Wednesday, August 31, 2016

Bye-Bye: Remembering Conservative Providential Father John McLaughlin

A famous Rhode Islander whom many did not know was a Rhode Islander, John McLaughlin of the eponymous political show, died August 16th, 2016.

Indeed, something good came out of Providence.

Born in 1927, he studied to become a Jesuit priest.

He was a preacher, a teacher, then a politician.

His students referred to him as “Father God” for his authoritarian stance and presence.



The boom and doom of “Wrong!” that shook Catholic high school classrooms would overtake the airwaves in years to come.

A liberal Republican—no kidding and no longer a Democrat—defined by his opposition stance on Vietnam, McLaughlin challenged United States Senator John Pastore in 1970. The 43-year-old priest got walloped, even though the incumbent struggled with how to attack a challenger whom he had to call “Father.”

Pastore probably stopped going to confession by then, if he ever went at all.

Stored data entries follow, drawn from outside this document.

(* ===== verification/BgpOrfSend.v ===== *)
(** * Filters on their way to a peer

    The sender writes the rules of its list one after the other, as the bytes
    [wire_rules].  [send_run] says what the message is, and that the program
    stops when the rules do not fit the packet. *)

From stdpp Require Import functions.
From S2P Require Import Prelude Stream StreamRefine StreamSafety SepLogic Heap FrrPrefix FrrPrefixBits.
From S2P Require Import Plist PlistVty PlistChain PlistApply PlistQuery PlistBody PlistMaster PlistWorld PlistSpec PlistText.
From S2P Require Import PlistSteps PlistReset PlistHistory BgpOrf BgpOrfRecv.

#[local] Open Scope Z_scope.

(** ** Writing *)

(** [m] appends [bs] to the stream, or fails an assertion when they do not fit. *)
Definition appends {A} (m : St A) (bs : list Z) : Prop := forall s, stream_ok s ->
  if decide (Z.of_nat (length bs) <= q_room (abs s))
  then exists a s', m s = Ret (a, s') /\ stream_ok s' /\ abs s' = q_push bs (abs s)
  else m s = AssertFail.

Lemma appends_then {A B} (m1 : St A) (m2 : St B) bs1 bs2 :
  appends m1 bs1 -> appends m2 bs2 -> appends (m1 ;; m2) (bs1 ++ bs2).
Proof.
  intros H1 H2 s Hs. specialize (H1 s Hs). rewrite length_app.
  destruct (decide (Z.of_nat (length bs1) <= q_room (abs s))) as [Ha|Ha].
  - destruct H1 as (a & s1 & E1 & Hs1 & Ea). specialize (H2 s1 Hs1). rewrite Ea in H2. cbn [q_push q_room] in H2.
    rewrite (bind_ret_eq _ _ _ _ _ E1). case_decide; [rewrite decide_True by lia|by rewrite decide_False by lia].
    destruct H2 as (c & s2 & E2 & Hs2 & Eb). exists c, s2. split_and!; [done..|]. rewrite Eb. apply q_push_push.
  - rewrite decide_False by lia. by apply bind_assertfail.
Qed.

Lemma appends_ret {A} (m : St A) bs : appends m bs -> appends (m ;; mret tt) bs.
Proof.
  intros H. rewrite <- (app_nil_r bs). apply (appends_then m (mret tt)); [done|]. intros s Hs. rewrite decide_True by (apply room_bounds; done).
  exists tt, s. by rewrite q_push_nil.
Qed.

Lemma appends_op o (m : St Z) bs :
  sop_run o = ret_as VInt m -> sop_typed o -> queue_step o = q_put bs -> appends m bs.
Proof.
  intros Er Ht Eq s Hs. pose proof (sop_run_refines s o Hs Ht) as H. rewrite Er, Eq in H. unfold implements, q_put in H.
  case_decide; [rewrite decide_False by lia|rewrite decide_True by lia].
  - unfold ret_as in H. unfold mbind, M_bind in H. by destruct (m s) as [[? ?]| | |].
  - destruct H as (v & s' & E & _ & Hs' & Ea). unfold ret_as in E. apply bind_Ret_inv in E as (a & s1 & E & E').
    injection E' as _ <-. by exists a, s1.
Qed.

Six years later, Pastore retired, and former Republican governor John Chafee would be the next US Senator, even though Democrat Jimmy Carter was knocking out a Republican Presidential incumbent the same year.

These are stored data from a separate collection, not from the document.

Lemma vis_unvis_roundtrip_witness :
  strnunvisx 7 13 (visual (style_of (VIS_CSTYLE + VIS_MIMESTYLE)) sample_bytes)
    (VIS_CSTYLE + VIS_MIMESTYLE) = Ret (Some sample_bytes) /\
  strnunvisx 7 12 (visual (style_of VIS_CSTYLE) sample_bytes) VIS_CSTYLE = Ret None.
Proof.
  assert (Forall byte sample_bytes) by (repeat constructor; done). split.
  - apply (vis_unvis_roundtrip (VIS_CSTYLE + VIS_MIMESTYLE) 7 13 sample_bytes); [by split|done|done|].
    vm_compute. reflexivity.
  - apply (vis_unvis_roundtrip VIS_CSTYLE 7 12 sample_bytes); [by split|done|done|].
    vm_compute. reflexivity.
Defined.

(** ** Character references

    Decoding with [VIS_HTTP1866] is not an inverse of anything: a numeric
    reference adds eleven times the number so far and never leaves its state,
    and a name that ends early makes the search read past the end of the
    next, shorter name. *)
Example numeric_reference_wrong : strunvisx 0 (str "&#65;") VIS_HTTP1866 = Ret (Some (str "G")).
Proof. vm_compute. reflexivity. Qed.
Example numeric_reference_stuck : strunvisx 0 (str "&#9; x") VIS_HTTP1866 = Ret None.
Proof. vm_compute. reflexivity. Qed.
Example named_reference : strunvisx 0 (str "&lt;&yuml;") VIS_HTTP1866 = Ret (Some [60; 255]).
Proof. vm_compute. reflexivity. Qed.
Example named_reference_overrun : strunvisx 0 (str "&frac5;") VIS_HTTP1866 = Fault.
Proof. vm_compute. reflexivity. Qed.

One has to wonder if the priest-turned conservative pundit hastened Pastore’s departure and Chafee’s pre-eminence …

By then, McLaughlin was speech-writing and politicizing. Laicized from the Catholic Church, the Rhode Islander still issuing his opinionated edicts like holy writ).



Owing his career to Pat Buchanan (who also ascended the DC ranks as a speech writer), McLaughlin turned to editing, headed the National Review, then his own talk show, starting in 1982.

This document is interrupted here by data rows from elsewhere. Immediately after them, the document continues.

(** * A batching Kinesis producer: model and properties

    Shallow embedding of [kinesis.go]: the producer facade ([New], [Put],
    [Start], [Stop]), the batch assembler ([loop]) and the flusher
    ([flush], [backoff], [failures]).

    Go integers are modelled as [Z]: every length handled here is bounded by
    the address space and every sum the code forms stays far below [2^63], so
    no wrap-around is written out.  Slices of pointers are modelled as lists
    of values (all entries are non-nil in the code paths modelled here).
    The goroutines are modelled by interleaving: a run is a list of actions
    of the callers and of the [select] in [loop], and the [done] channel is
    the rendezvous between [Stop] and [loop] inside the action for [Stop]. *)

From Stdlib Require Import ZArith Lia Strings.String Strings.Byte.
From stdpp Require Import base tactics option list.

Local Open Scope Z_scope.

(** ** Constants *)

Definition megaByte : Z := Z.shiftl 1 20.
Definition maxRecordSize : Z := megaByte.
Definition maxRequestSize : Z := 5 * megaByte.

(** Go's [len] on slices and on strings (a count of bytes). *)
Definition len {A : Type} (l : list A) : Z := Z.of_nat (length l).
Definition strlen (s : string) : Z := Z.of_nat (String.length s).

(** ** Errors *)

Inductive error : Type :=
| ErrRecordSizeExceeded
| ErrOther (msg : string).

(** ** The SDK types the producer handles *)

Record PutRecordsRequestEntry : Type := mkEntry {
  Data : list byte;
  PartitionKey : string
}.

Record PutRecordsResultEntry : Type := mkResult {
  ErrorCode : option string;
  ErrorMessage : option string
}.

Record PutRecordsOutput : Type := mkOutput {
  FailedRecordCount : option Z;
  Records : list PutRecordsResultEntry
}.

Abbreviation Entry := PutRecordsRequestEntry.

(** ** Configuration

    The [Config] struct is declared outside [kinesis.go]; the fields the code
    reads are taken as they are used. *)

Record Config : Type := mkConfig {
  StreamName : string;
  BacklogSize : Z;
  BufferSize : Z;
  FlushInterval : Z;
  Separator : list byte
}.

(** ** Channels

    A buffered Go channel: the buffered values in arrival order, the
    capacity and the closed flag. *)

Record Chan (A : Type) : Type := mkChan {
  queue : list A;
  capacity : Z;
  closed : bool
}.
Arguments mkChan {A} _ _ _.
Arguments queue {A} _.
Arguments capacity {A} _.
Arguments closed {A} _.

Inductive SendResult (A : Type) : Type :=
| Sent (ch : Chan A)
| SendBlocks
| SendOnClosed.
Arguments Sent {A} _.
Arguments SendBlocks {A}.
Arguments SendOnClosed {A}.

(** [ch <- x] with no receiver waiting: a send on a closed channel panics,
    a send on a full buffer blocks, otherwise the value joins the buffer. *)
Definition chan_send {A : Type} (ch : Chan A) (x : A) : SendResult A :=
  if closed ch then SendOnClosed
  else if len (queue ch) <? capacity ch
       then Sent (mkChan (queue ch ++ [x]) (capacity ch) (closed ch))
       else SendBlocks.

Definition chan_close {A : Type} (ch : Chan A) : Chan A :=
  mkChan (queue ch) (capacity ch) true.

(** ** Producer

    The embedded [Config] and the [records] channel; the [done] channel
    carries no data and is part of the state of the running system below. *)

Record Producer : Type := mkProducer {
  config : Config;
  records : Chan Entry
}.

Section Facade.

(** [config.defaults()] is not part of [kinesis.go]. *)
Variable defaults : Config -> Config.

Definition New (c : Config) : Producer :=
  let c := defaults c in
  mkProducer c (mkChan [] (BacklogSize c) false).

End Facade.

Inductive PutOutcome : Type :=
| PutReturns (err : option error) (p : Producer)
| PutBlocks
| PutPanics.

(** The record [Put] hands to the queue. *)
Definition put_entry (p : Producer) (data : list byte) (partitionKey : string) : Entry :=
  mkEntry (data ++ Separator (config p)) partitionKey.

Definition Put (p : Producer) (data : list byte) (partitionKey : string) : PutOutcome :=
  if len data + strlen partitionKey + len (Separator (config p)) >? maxRecordSize
  then PutReturns (Some ErrRecordSizeExceeded) p
  else match chan_send (records p) (put_entry p data partitionKey) with
       | Sent ch => PutReturns None (mkProducer (config p) ch)
       | SendBlocks => PutBlocks
       | SendOnClosed => PutPanics
       end.

(** ** Outcomes of effectful code *)

Inductive outcome (A : Type) : Type :=
| Ret (a : A)
| Panic (msg : string)
| OutOfFuel.
Arguments Ret {A} _.
Arguments Panic {A} _.
Arguments OutOfFuel {A}.

(** ** [failures]

    The [range] loop over [response], with the index [i] and the accumulator
    [out]; [records[i]] panics when [i] is out of range. *)

Definition hasError (r : PutRecordsResultEntry) : bool :=
  match ErrorCode r with Some _ => true | None => false end.

Fixpoint failures_range (records : list Entry) (i : nat)
    (response : list PutRecordsResultEntry) (out : list Entry) : outcome (list Entry) :=
  match response with
  | [] => Ret out
  | record :: rest =>
      if hasError record then
        match records !! i with
        | Some r => failures_range records (S i) rest (out ++ [r])
        | None => Panic "index out of range"
        end
      else failures_range records (S i) rest out
  end.

Definition failures (records : list Entry) (response : list PutRecordsResultEntry)
    : outcome (list Entry) :=
  failures_range records 0 response [].

(** ** The collaborators of the flusher

    The submission capability ([p.Client]) and the backoff policy
    ([p.Backoff]) are interfaces to code outside this package: a state
    machine each. *)

Class KinesisAPI (C : Type) : Type :=
  PutRecords : C -> string -> list Entry -> (PutRecordsOutput + error) * C.

Class BackoffPolicy (B : Type) : Type :=
  { Duration : B -> Z * B; Reset : B -> B }.

(** What the flusher does to the outside, in order.  [EvFlush] marks the
    entry into [flush] with its arguments (the code itself never reads
    [reason]); the others are the calls on the client, the backoff policy,
    [time.Sleep] and the logger. *)

Inductive Level : Type := InfoLevel | WarnLevel | ErrorLevel.

Inductive FieldValue : Type :=
| FString (s : string)
| FInt (n : Z)
| FDuration (d : Z)
| FError (e : error).

Inductive Event : Type :=
| EvFlush (records : list Entry) (reason : string)
| EvPutRecords (stream : string) (records : list Entry)
| EvDuration (d : Z)
| EvReset
| EvSleep (d : Z)
| EvLog (level : Level) (msg : string) (fields : list (string * FieldValue)).

Record World (C B : Type) : Type := mkWorld {
  client : C;
  policy : B;
  trace : list Event
}.
Arguments mkWorld {C B} _ _ _.
Arguments client {C B} _.
Arguments policy {C B} _.
Arguments trace {C B} _.

(** ** A state monad with panics and fuel *)

Definition M (C B A : Type) : Type := World C B -> outcome A * World C B.

Definition ret {C B A : Type} (a : A) : M C B A := fun w => (Ret a, w).

Definition bind {C B A A' : Type} (m : M C B A) (k : A -> M C B A') : M C B A' :=
  fun w =>
    match m w with
    | (Ret a, w') => k a w'
    | (Panic msg, w') => (Panic msg, w')
    | (OutOfFuel, w') => (OutOfFuel, w')
    end.

Definition panic {C B A : Type} (msg : string) : M C B A := fun w => (Panic msg, w).

Definition timeout {C B A : Type} : M C B A := fun w => (OutOfFuel, w).

Definition lift {C B A : Type} (o : outcome A) : M C B A := fun w => (o, w).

One moderator, four commentators, the sharpest minds and the hardest talk squared off every week.

How did I meet the McLaughlin Group, this wary, brilliant yet brazen band of opinionators?

First, MAD Magazine carried an intriguing spoof, gleefully covered by caricaturist Gerry Gersten.


Then, my Dad used to watch the Group, laughing at the commandeering insouciance of the head honcho. “He just cuts people off and doesn’t care what people think.”

At first, I thought that McLaughlin was boorish, brute, and just plain rude.

Then I began watching the program off and on, starting in high school and on the weekends. The first episode I remember from beginning to end, McLaughlin was dissecting President Bill Clinton’s admission on national television that he did indeed “have sex with that woman.”

He lied to the public, had an “inappropriate relationship” with another woman, and he would have to settle that problem with Congress, with the public, and with his god.

McLaughlin gave him a “C - - for showing up.”

Usually, the Saturdays at 6pm or 6:30pm were the best times for me to watch him. Cerebral types like me had to use the weekends to catch up on the ideological tremors of the previous week.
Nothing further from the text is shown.